▶ **WORK REQUEST**: In the records below, begin at the line that has "0 <= totalScore" and stop after the line that has "Lemma portal_findCard_preserves_clicks (cardName"; quote those lines verbatim and nothing more.

-------- GIVEN ENTRIES

(** The ways in which the service can be unavailable: the library is
    missing, no key is configured, every call fails, or every response
    that comes back is malformed. *)
Inductive indisponivel (amb : ambiente) : Prop :=
| lib_ausente :
    GEMINI_LIB_DISPONIVEL amb = false -> indisponivel amb
| chave_ausente :
    truthy_key (obter_api_key amb) = false -> indisponivel amb
| erro_de_rede :
    (forall p, exists e, generate_content amb p = Raise e) ->
    (forall p, exists e, generate_text amb p = Raise e) ->
    indisponivel amb
| resposta_malformada :
    (forall p r, generate_content amb p = Ok r -> malformada r) ->
    (forall p r, generate_text amb p = Ok r -> malformada r) ->
    indisponivel amb.

(** The same, with the alternative call [genai.generate_text] failing
    whenever the service is reached. *)
Definition sem_servico (amb : ambiente) : Prop :=
  GEMINI_LIB_DISPONIVEL amb = false
  \/ truthy_key (obter_api_key amb) = false
  \/ ((forall p r, generate_content amb p = Ok r -> malformada r)
      /\ (forall p, exists e, generate_text amb p = Raise e)).

(** A service that answers the Client call with a response whose text is
    [None] and the alternative call with an object that has no [text]. *)
Definition amb_malformado : ambiente :=
  mk_ambiente true (Ok (Some "chave")) None
    (fun _ => Raise AttributeError) (Ok tt)
    (fun _ => Ok (mk_resposta (Some PyNone) (Ok "<Response>")))
    (fun _ => Ok (mk_resposta None (Ok "<Result>"))).

(** A service where every call fails. *)
Definition amb_fora_do_ar : ambiente :=
  mk_ambiente true (Ok (Some "chave")) None
    (fun _ => Raise AttributeError) (Ok tt)
    (fun _ => Raise Exception) (fun _ => Raise Exception).

(** Ten records, seven won by advocacia and three by magistratura. *)
Definition registro (carreira_final : string) : dict cell :=
  [("timestamp", CStr "2025-01-01T10:00:00"); ("nome", CNaN);
   ("carreira_final", CStr carreira_final)].

Definition dez_registros : DataFrame :=
  [ registro "advocacia"; registro "magistratura"; registro "advocacia";
    registro "advocacia"; registro "magistratura"; registro "advocacia";
    registro "advocacia"; registro "advocacia"; registro "magistratura";
    registro "advocacia" ].

(** How often a category code occurs in a column. *)
Fixpoint ocorrencias (codigo : string) (col : list cell) : Z :=
  match col with
  | [] => 0
  | c :: r => (if cell_eqb c (CStr codigo) then 1 else 0) + ocorrencias codigo r
  end.

(** An anonymous submission whose only answer went to advocacia. *)
Definition envio_anonimo : envio :=
  mk_envio "2025-01-01T10:00:00" ""
    [("advocacia", 1); ("magistratura", 0);
     ("ministerio_publico", 0); ("consultoria", 0)]
    "advocacia".

(** The shapes a tally over the two codes advocacia and magistratura can
    take, with [a] and [b] the occurrences counted so far. *)
Definition forma_tally (vistos : list (cell * Z)) (a b : Z) : Prop :=
  (vistos = [] /\ a = 0 /\ b = 0)
  \/ (vistos = [(CStr "advocacia", a)] /\ 0 < a /\ b = 0)
  \/ (vistos = [(CStr "magistratura", b)] /\ a = 0 /\ 0 < b)
  \/ (vistos = [(CStr "advocacia", a); (CStr "magistratura", b)] /\ 0 < a /\ 0 < b)
  \/ (vistos = [(CStr "magistratura", b); (CStr "advocacia", a)] /\ 0 < a /\ 0 < b).

(** What a cell becomes when it is written to the file and read back. *)
Definition apos_csv (pd : pandas) (c : cell) : cell := ler_campo pd (escrever_campo c).

(** ** Vocabulary of the further properties *)

(** The number of answers given to [codigo]. *)
Fixpoint votos (codigo : string) (vals : list (option string)) : Z :=
  match vals with
  | [] => 0
  | v :: r =>
      (match v with
       | Some c => if String.eqb c codigo then 1 else 0
       | None => 0
       end) + votos codigo r
  end.

(** The answer is a code of the registry. *)
Definition reconhecida (v : option string) : bool :=
  match v with
  | Some c => contains CARREIRAS c
  | None => false
  end.

(** The column names that the tally adds to a row, in order. *)
Definition colunas_de (codigos : list string) : list string :=
  flat_map (fun c => [("pontos_" ++ c)%string; ("perc_" ++ c)%string]) codigos.

(** The statement leaves the result file as it found it. *)
Definition preserva_arquivo {A} (m : app A) : Prop :=
  forall w, resultados_csv (snd (m w)) = resultados_csv w.

(** The score lines that the quiz tab writes on the screen. *)
Definition linhas_de_pontos (resultados : dict Z) : list st_event :=
  map (fun cp => st_write_pontos (get_default CARREIRAS (fst cp) (fst cp)) (snd cp)
                   (np_percentual (snd cp) (or_1 (py_sum (values resultados)))))
      (items resultados).

(** The bars of the score chart. *)
Definition barras_esperadas (resultados : dict Z) : list (string * Z) :=
  map (fun cp => (get_default CARREIRAS (fst cp) (fst cp), snd cp)) (items resultados).

(** The percentage lines that the dashboard writes on the screen. *)
Definition linhas_de_percentual (dist : list dist_row) : list st_event :=
  map (fun row => st_write_percentual (Carreira row) (Percentual row)) dist.

(** The cell holds text. *)
Definition is_text (c : cell) : Prop := exists s, c = CStr s.

(** The count recorded for a value in a tally, zero when it has none. *)
Fixpoint conta (vistos : list (cell * Z)) (c : cell) : Z :=
  match vistos with
  | [] => 0
  | (y, n) :: r => if cell_eqb y c then n else conta r c
  end.

(** ** The form of the quiz tab *)

(** An option of a question as the form reads it: its text and the
    category it is tagged with, [None] for a JSON null. *)
Record opcao : Type := mk_opcao {
  o_texto : string;
  o_carreira : option string
}.

(** A question of [perguntas.json]: the keys [id], [texto] and [opcoes],
    the latter from option letter to option. *)
Record pergunta : Type := mk_pergunta {
  p_id : Z;
  p_texto : string;
  p_opcoes : dict opcao
}.

(** [f"{letra}) {dados['texto']}"]. *)
Definition rotulo (letra : string) (dados : opcao) : string :=
  (letra ++ ") " ++ o_texto dados)%string.

(** The list [opcoes_labels] after the inner loop. *)
Definition opcoes_labels (p : pergunta) : list string :=
  map (fun ld => rotulo (fst ld) (snd ld)) (items (p_opcoes p)).

(** The dictionary [mapa_label_carreira] after the inner loop. *)
Definition mapa_label_carreira (p : pergunta) : dict (option string) :=
  fold_left (fun m ld => set m (rotulo (fst ld) (snd ld)) (o_carreira (snd ld)))
    (items (p_opcoes p)) [].

(** [mapa_label_carreira.get(escolha_label)], where [escolha_label] is
    what [st.radio] returned for the question: one of the labels, or
    [None] when nothing is selected. *)
Definition carreira_escolhida (radio : pergunta -> list string -> option string)
  (p : pergunta) : option string :=
  match radio p (opcoes_labels p) with
  | None => None
  | Some escolha_label =>
      match get (mapa_label_carreira p) escolha_label with
      | Some carreira => carreira
      | None => None
      end
  end.

(** [respostas_usuario[id] = v]. *)
Fixpoint set_resposta (r : respostas) (id : Z) (v : option string) : respostas :=
  match r with
  | [] => [(id, v)]
  | (id', v') :: t =>
      if Z.eqb id' id then (id, v) :: t else (id', v') :: set_resposta t id v
  end.

(** The dictionary [respostas_usuario] when the form has been laid out,
    for a bank whose question ids are distinct; see [formulario] for the
    other banks. *)
Definition montar_respostas (radio : pergunta -> list string -> option string)
  (perguntas : list pergunta) : respostas :=
  fold_left (fun r p => set_resposta r (p_id p) (carreira_escolhida radio p))
    perguntas [].

(** [st.radio] as Streamlit behaves when the question has options: it
    returns one of the labels it was given. *)
Definition radio_escolhe (radio : pergunta -> list string -> option string)
  (p : pergunta) : Prop :=
  exists l, radio p (opcoes_labels p) = Some l /\ In l (opcoes_labels p).

(** A radio that keeps Streamlit's default, the first label. *)
Definition radio_padrao (p : pergunta) (labels : list string) : option string :=
  match labels with
  | [] => None
  | l :: _ => Some l
  end.

(** A two-question bank. *)
Definition banco_exemplo : list pergunta :=
  [ mk_pergunta 1 "Qual atividade mais atrai?"
      [("a", mk_opcao "Defender clientes" (Some "advocacia"));
       ("b", mk_opcao "Julgar casos" (Some "magistratura"))];
    mk_pergunta 2 "Qual ambiente prefere?"
      [("a", mk_opcao "Empresas" (Some "consultoria"));
       ("b", mk_opcao "Tribunal" (Some "magistratura"))] ].

(** Only ASCII white space. *)
Fixpoint so_espacos (s : string) : bool :=
  match s with
  | EmptyString => true
  | String c r => is_space c && so_espacos r
  end.

(** Only ASCII characters, for which the bytes of the string are its
    characters. *)
Fixpoint so_ascii (s : string) : bool :=
  match s with
  | EmptyString => true
  | String c r => (N_of_ascii c <? 128)%N && so_ascii r
  end.

(** The prompt sent for a category code. *)
Definition prompt_de (carreira_codigo : string) : string :=
  montar_prompt (get_default CARREIRAS carreira_codigo carreira_codigo)
    (get_default DESCRICOES_BASE carreira_codigo "").

(** The library is there and a key is configured. *)
Definition servico_configurado (amb : ambiente) : Prop :=
  GEMINI_LIB_DISPONIVEL amb = true /\ truthy_key (obter_api_key amb) = true.

(** A service that answers the Client call with the given text. *)
Definition amb_responde (texto : string) : ambiente :=
  mk_ambiente true (Raise Exception) (Some "chave")
    (fun _ => Raise AttributeError) (Ok tt)
    (fun _ => Ok (mk_resposta (Some (PyStr texto)) (Ok "<Response>")))
    (fun _ => Raise AttributeError).

(** An older library: no Client, the alternative call answers. *)
Definition amb_antigo (texto : string) : ambiente :=
  mk_ambiente true (Ok (Some "chave")) None
    (fun _ => Ok tt) (Raise AttributeError)
    (fun _ => Raise AttributeError)
    (fun _ => Ok (mk_resposta (Some (PyStr texto)) (Ok "<Result>"))).

(** ** Vocabulary of the statements about the result file and the form *)

(** An ASCII digit, an ASCII letter. *)
Definition is_digit (c : ascii) : bool :=
  ((48 <=? N_of_ascii c) && (N_of_ascii c <=? 57))%N.

Definition is_letter (c : ascii) : bool :=
  ((65 <=? N_of_ascii c) && (N_of_ascii c <=? 90)
   || (97 <=? N_of_ascii c) && (N_of_ascii c <=? 122))%N.

(** [s] has the shape of [padrao]: a [d] of the pattern stands for a
    digit, any other character for itself. *)
Fixpoint casa (padrao s : string) : bool :=
  match padrao, s with
  | EmptyString, EmptyString => true
  | String p pr, String c sr =>
      (if Ascii.eqb p "d" then is_digit c else Ascii.eqb p c) && casa pr sr
  | _, _ => false
  end.

(** What [datetime.now().isoformat()] returns: the date and the time,
    with the microseconds unless they are zero. *)
Definition iso_timestamp (s : string) : bool :=
  casa "dddd-dd-ddTdd:dd:dd" s || casa "dddd-dd-ddTdd:dd:dd.dddddd" s.

(** A character that may begin a plain name: a letter other than the
    initials of pandas' missing-value tokens, truth values and
    infinities, or a byte of a character outside ASCII. *)
Definition inicial_simples (c : ascii) : bool :=
  (is_letter c
   && negb (existsb (Ascii.eqb c) ["N"; "n"; "T"; "t"; "F"; "f"; "I"; "i"]%char))
  || (128 <=? N_of_ascii c)%N.

(** Only letters, spaces and bytes of characters outside ASCII. *)
Fixpoint letras_e_espacos (s : string) : bool :=
  match s with
  | EmptyString => true
  | String c r =>
      (is_letter c || Ascii.eqb c " " || (128 <=? N_of_ascii c)%N)
      && letras_e_espacos r
  end.

(** A name that [read_csv] reads back as the text it is: letters and
    spaces after a plain initial. *)
Definition nome_simples (s : string) : bool :=
  match s with
  | EmptyString => false
  | String c r => inicial_simples c && letras_e_espacos r
  end.

(** A submission as the quiz tab saves it: an ISO timestamp, a name that
    is empty or plain, a winner that is a code of the registry, a tally
    with one count per code of the registry, each count within the
    integers that a float holds exactly. *)
Definition envio_completo (e : envio) : Prop :=
  iso_timestamp (e_agora e) = true
  /\ (e_nome e = "" \/ nome_simples (e_nome e) = true)
  /\ In (e_carreira_final e) (keys CARREIRAS)
  /\ keys (e_resultados e) = keys CARREIRAS
  /\ Forall (fun v => 0 <= v < 2 ^ 53) (values (e_resultados e)).

(** A pandas whose parser reads every float back as it was written. *)
Definition pandas_exato : pandas := mk_pandas (fun x => x).

(** The rows of a file after [salvar_resultado_csv] has read them and
    written them again. *)
Definition regravar (pd : pandas) (linhas : csv_file) : csv_file :=
  to_csv (map (map_row (ler_campo pd)) linhas).

(** What a row of the file has become when it is read and written
    again: every field is as it was, but a float is now the text of the
    float that was read. *)
Definition regravada (pd : pandas) (antiga nova : dict campo) : Prop :=
  keys nova = keys antiga
  /\ forall k f,
       get antiga k = Some f ->
       get nova k = Some (match f with
                          | FFloat x => FFloat (float_lido pd x)
                          | _ => f
                          end).
(** * DOCX <-> Markdown conversion of notes (open_webui/utils/notes_docx_conversion.py)

    A shallow embedding of the converter and the properties of its
    specification.

    Conventions of the model.
    - A Python [str] is a [string]; a character is an 8-bit code point, so the
      model covers text in the Latin-1 range.  The character classes of
      [str.strip], [str.isdigit], [str.splitlines] and of the regular
      expressions are the Python 3 ones restricted to that range.
    - A Python [dict] with string keys is a [gmap string _].
    - An exception is a value of [exn]; a computation that may raise returns
      [res A].
    - The wall clock and the iteration order of a [set] of strings are inputs of
      the interpreter, not of the converter; they are explicit arguments
      ([now], [rank]) of the functions that read them. *)

From Stdlib Require Import Ascii String NArith ZArith Lia DecimalString.
From stdpp Require Import base option list strings gmap sorting.

Set Warnings "-register-all".

#[local] Open Scope string_scope.
#[local] Open Scope list_scope.
#[local] Open Scope nat_scope.
#[local] Open Scope stdpp_scope.

(** ** Python string primitives *)

Module Py.

Definition chr (n : nat) : ascii := ascii_of_nat n.
Definition ord (c : ascii) : nat := nat_of_ascii c.

(** The double quote and the line feed, which the literals below cannot hold. *)
Definition dq : string := String (chr 34) "".
Definition nl : string := String (chr 10) "".

(** [c.isspace()] for code points below 256. *)
Definition isspace (c : ascii) : bool :=
  let n := ord c in
  (Nat.leb 9 n && Nat.leb n 13) || (Nat.leb 28 n && Nat.leb n 32)
  || Nat.eqb n 133 || Nat.eqb n 160.

(** The line boundaries of [str.splitlines] below 256 (CR LF is handled by
    [splitlines] itself). *)
Definition is_linebreak (c : ascii) : bool :=
  let n := ord c in
  (Nat.leb 10 n && Nat.leb n 13) || (Nat.leb 28 n && Nat.leb n 30)
  || Nat.eqb n 133.

(** [c.isdigit()] below 256: the ten decimal digits and the superscripts
    two, three and one (U+00B2, U+00B3, U+00B9). *)
Definition is_decimal (c : ascii) : bool :=
  let n := ord c in Nat.leb 48 n && Nat.leb n 57.

Definition char_isdigit (c : ascii) : bool :=
  let n := ord c in
  is_decimal c || Nat.eqb n 178 || Nat.eqb n 179 || Nat.eqb n 185.

Definition str_eqb (a b : string) : bool := bool_decide (a = b).

Definition is_empty (s : string) : bool :=
  match s with "" => true | _ => false end.

(** Truthiness of a string: [bool(s)]. *)
Definition truthy (s : string) : bool := negb (is_empty s).

Fixpoint forall_chars (p : ascii -> bool) (s : string) : bool :=
  match s with
  | "" => true
  | String c s' => p c && forall_chars p s'
  end.

Fixpoint lstrip (s : string) : string :=
  match s with
  | "" => ""
  | String c s' => if isspace c then lstrip s' else s
  end.

Fixpoint rstrip (s : string) : string :=
  match s with
  | "" => ""
  | String c s' =>
      let r := rstrip s' in
      if isspace c && is_empty r then "" else String c r
  end.

Definition strip (s : string) : string := rstrip (lstrip s).

Fixpoint startswith (s p : string) {struct p} : bool :=
  match p, s with
  | "", _ => true
  | String c p', String d s' => bool_decide (c = d) && startswith s' p'
  | String _ _, "" => false
  end.

Definition endswith (s p : string) : bool :=
  startswith (String.rev s) (String.rev p).

Fixpoint drop (n : nat) (s : string) : string :=
  match n, s with
  | O, _ => s
  | S n', String _ s' => drop n' s'
  | S _, "" => ""
  end.

Fixpoint take (n : nat) (s : string) : string :=
  match n, s with
  | O, _ => ""
  | S n', String c s' => String c (take n' s')
  | S _, "" => ""
  end.

(** [s.replace(old, new)] for a non-empty [old]: occurrences are replaced
    from left to right without overlap.  [skip] counts the characters of a
    matched occurrence still to be passed over. *)
Fixpoint replace_go (old new : string) (skip : nat) (s : string) : string :=
  match s with
  | "" => ""
  | String c s' =>
      match skip with
      | S k => replace_go old new k s'
      | O =>
          if startswith s old
          then new +:+ replace_go old new (String.length old - 1) s'
          else String c (replace_go old new O s')
      end
  end.

Definition replace (s old new : string) : string := replace_go old new O s.

(** [sep.join(parts)]. *)
Fixpoint join (sep : string) (parts : list string) : string :=
  match parts with
  | [] => ""
  | [p] => p
  | p :: rest => p +:+ sep +:+ join sep rest
  end.

(** [c * n] for a one-character string. *)
Fixpoint times (c : ascii) (n : nat) : string :=
  match n with
  | O => ""
  | S k => String c (times c k)
  end.

(** [s.isdigit()]: non-empty and every character a digit. *)
Definition isdigit (s : string) : bool :=
  truthy s && forall_chars char_isdigit s.

(** [int(s)] on a string for which [isdigit] holds, [None] standing for
    [ValueError]: the superscript digits are digits for [isdigit] but not
    decimal characters, and [int] raises on them; it also raises on more
    than [sys.get_int_max_str_digits()] digits, leading zeros included,
    which is 4300 unless the interpreter is told otherwise (the
    converter does not change it). *)
Fixpoint int_go (acc : N) (s : string) : option N :=
  match s with
  | "" => Some acc
  | String c s' =>
      if is_decimal c
      then int_go (acc * 10 + N.of_nat (ord c - 48))%N s'
      else None
  end.

Definition int_max_str_digits : N := 4300.

Definition int (s : string) : option N :=
  if is_empty s then None
  else if N.ltb int_max_str_digits (N.of_nat (String.length s)) then None
  else int_go 0%N s.

(** [str(n)] for a natural number. *)
Definition str_of_nat (n : nat) : string :=
  NilZero.string_of_uint (Nat.to_uint n).

(** Comparison of strings, code point by code point. *)
Definition str_leb (a b : string) : bool := String.leb a b.

(** [s.splitlines()].  [cur] is the current line, in reverse. *)
Fixpoint splitlines_go (cur : string) (s : string) : list string :=
  match s with
  | "" => if is_empty cur then [] else [String.rev cur]
  | String c s' =>
      if is_linebreak c then
        match s' with
        | String d s'' =>
            if (Nat.eqb (ord c) 13 && Nat.eqb (ord d) 10)%bool
            then String.rev cur :: splitlines_go "" s''
            else String.rev cur :: splitlines_go "" s'
        | "" => [String.rev cur]
        end
      else splitlines_go (String c cur) s'
  end.

Definition splitlines (s : string) : list string := splitlines_go "" s.

(** [s.split(sep)[-1]] for a one-character separator: what follows the last
    occurrence of [sep], the whole string when there is none. *)
Fixpoint contains_char (sep : ascii) (s : string) : bool :=
  match s with
  | "" => false
  | String c s' => bool_decide (c = sep) || contains_char sep s'
  end.

Fixpoint after_last (sep : ascii) (s : string) : string :=
  match s with
  | "" => ""
  | String c s' =>
      if contains_char sep s' then after_last sep s'
      else if bool_decide (c = sep) then s' else s
  end.

(** [html.escape(s)] with [quote=True]. *)
Fixpoint html_escape (s : string) : string :=
  match s with
  | "" => ""
  | String c s' =>
      let n := ord c in
      (if Nat.eqb n 38 then "&amp;"
       else if Nat.eqb n 60 then "&lt;"
       else if Nat.eqb n 62 then "&gt;"
       else if Nat.eqb n 34 then "&quot;"
       else if Nat.eqb n 39 then "&#x27;"
       else String c "") +:+ html_escape s'
  end.

(** The set of the characters of a string: [set(s)]. *)
Definition char_set (s : string) : gset ascii :=
  list_to_set (list_ascii_of_string s).

End Py.
Lemma card_best_characterised s quizId :
  let attempts := filter (λ a, quiz_id a = quizId) (quizAttempts s) in
  attempts ≠ [] → Forall plausible attempts →
  ∃ ns m, Forall2 shows attempts ns
          ∧ spec_maximum ns = Some m
          ∧ getBestScore s quizId = Some (of_Z m).
Proof.
  intros attempts Hne Hall.
  destruct (Math_max_percent attempts Hne Hall) as (ns & m & H1 & H2 & H3).
  exists ns, m. split; [done |]. split; [done |].
  unfold getBestScore. fold attempts. rewrite H3.
  destruct attempts as [| a l]; [done |].
  replace (Z.of_nat (length (a :: l)) =? 0) with false; [done |].
  symmetry. apply Z.eqb_neq. cbn [length]. lia.
Qed.

(** The average score over a non-empty list of attempts is the percentage
    of the summed scores in the summed totals, as the results view would
    show it. *)
Lemma average_characterised user (L : list QuizAttempt) :
  let totalScore := reduce_sum score L in
  let totalPossibleScore := reduce_sum total_questions L in
  L ≠ [] →
  0 <= totalScore <= totalPossibleScore → 0 < totalPossibleScore < 2 ^ 32 →
  ∃ n, averageScore (userStats (loaded user L)) = of_Z n
       ∧ 0 <= n <= 100
       ∧ (n = spec_percentage totalScore totalPossibleScore
          ∨ n = spec_percentage totalScore totalPossibleScore - 1)
       ∧ ((200 * totalScore + totalPossibleScore) mod (2 * totalPossibleScore) ≠ 0 →
          n = spec_percentage totalScore totalPossibleScore).
Proof.
  intros totalScore totalPossibleScore HL Hs Ht.
  assert (Havg : averageScore (userStats (loaded user L))
                 = QuizResults.scorePercentage (of_Z totalScore)
                     (of_Z totalPossibleScore)).
  { destruct L as [| a L]; [done |].
    cbv [loaded fetchUserStats default from_option id]. cbn [userStats].
    replace (0 <? Z.of_nat (length (a :: L))) with true
      by (symmetry; apply Z.ltb_lt; cbn [length]; lia).
    unfold computeStats. cbn [averageScore].
    fold totalScore totalPossibleScore.
    replace (0 <? totalPossibleScore) with true
      by (symmetry; apply Z.ltb_lt; lia).
    done. }
  rewrite Havg. by apply ResultsFacts.percentage_characterised.
Qed.
Lemma portal_findCard_preserves_clicks (cardName : string) :
  preserves clicks (PortalPage.findCard (host sc) page cardName).
Proof.
  unfold PortalPage.findCard.
  apply preserves_bind; [apply waitForPortalPageLoad_preserves_clicks|]. intros _.
  apply portal_lookup_preserves; [apply takeScreenshot_preserves_clicks | reflexivity].
Qed.

End PortalOnSim.

(** ** How long the portal operations take on the simulated browser *)

Section PortalTimes.
Import Sim.

Lemma portal_polls_at_least (sc : Scenario) (k : nat) :
  (4 <= PortalPage.attempt
          (PortalCount.scan (portal_count sc) k PortalPage.maxAttempts PortalPage.initial))%nat.
Proof.
  destruct (portal_count_loop_sim sc 0%nat PortalPage.maxAttempts PortalPage.initial
              (mkWorld 0 k [])) as (w' & Hrun & _).
  cbn [polls] in Hrun.
  destruct (portal_count_loop_end Hrun) as (_ & [(_ & Hfour & _) | (_ & Hten)]);
    [exact Hfour | rewrite Hten; unfold PortalPage.maxAttempts; lia].
Qed.

Lemma elapsed_bind_instant {A B : Type} (m : M World A) (k : A -> M World B) (w : World) :
  (forall a, preserves clock (k a)) ->
  elapsed (bind m k) w = elapsed m w.
Proof.
  intros Hk. unfold elapsed, bind.
  destruct (m w) as [[a | e] w1]; simpl; [|reflexivity].
  rewrite Hk. reflexivity.
Qed.

End PortalTimes.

----------------

▶ **WORKED SOLUTION**:
  0 <= totalScore <= totalPossibleScore → 0 < totalPossibleScore < 2 ^ 32 →
  ∃ n, averageScore (userStats (loaded user L)) = of_Z n
       ∧ 0 <= n <= 100
       ∧ (n = spec_percentage totalScore totalPossibleScore
          ∨ n = spec_percentage totalScore totalPossibleScore - 1)
       ∧ ((200 * totalScore + totalPossibleScore) mod (2 * totalPossibleScore) ≠ 0 →
          n = spec_percentage totalScore totalPossibleScore).
Proof.
  intros totalScore totalPossibleScore HL Hs Ht.
  assert (Havg : averageScore (userStats (loaded user L))
                 = QuizResults.scorePercentage (of_Z totalScore)
                     (of_Z totalPossibleScore)).
  { destruct L as [| a L]; [done |].
    cbv [loaded fetchUserStats default from_option id]. cbn [userStats].
    replace (0 <? Z.of_nat (length (a :: L))) with true
      by (symmetry; apply Z.ltb_lt; cbn [length]; lia).
    unfold computeStats. cbn [averageScore].
    fold totalScore totalPossibleScore.
    replace (0 <? totalPossibleScore) with true
      by (symmetry; apply Z.ltb_lt; lia).
    done. }
  rewrite Havg. by apply ResultsFacts.percentage_characterised.
Qed.
Lemma portal_findCard_preserves_clicks (cardName : string) :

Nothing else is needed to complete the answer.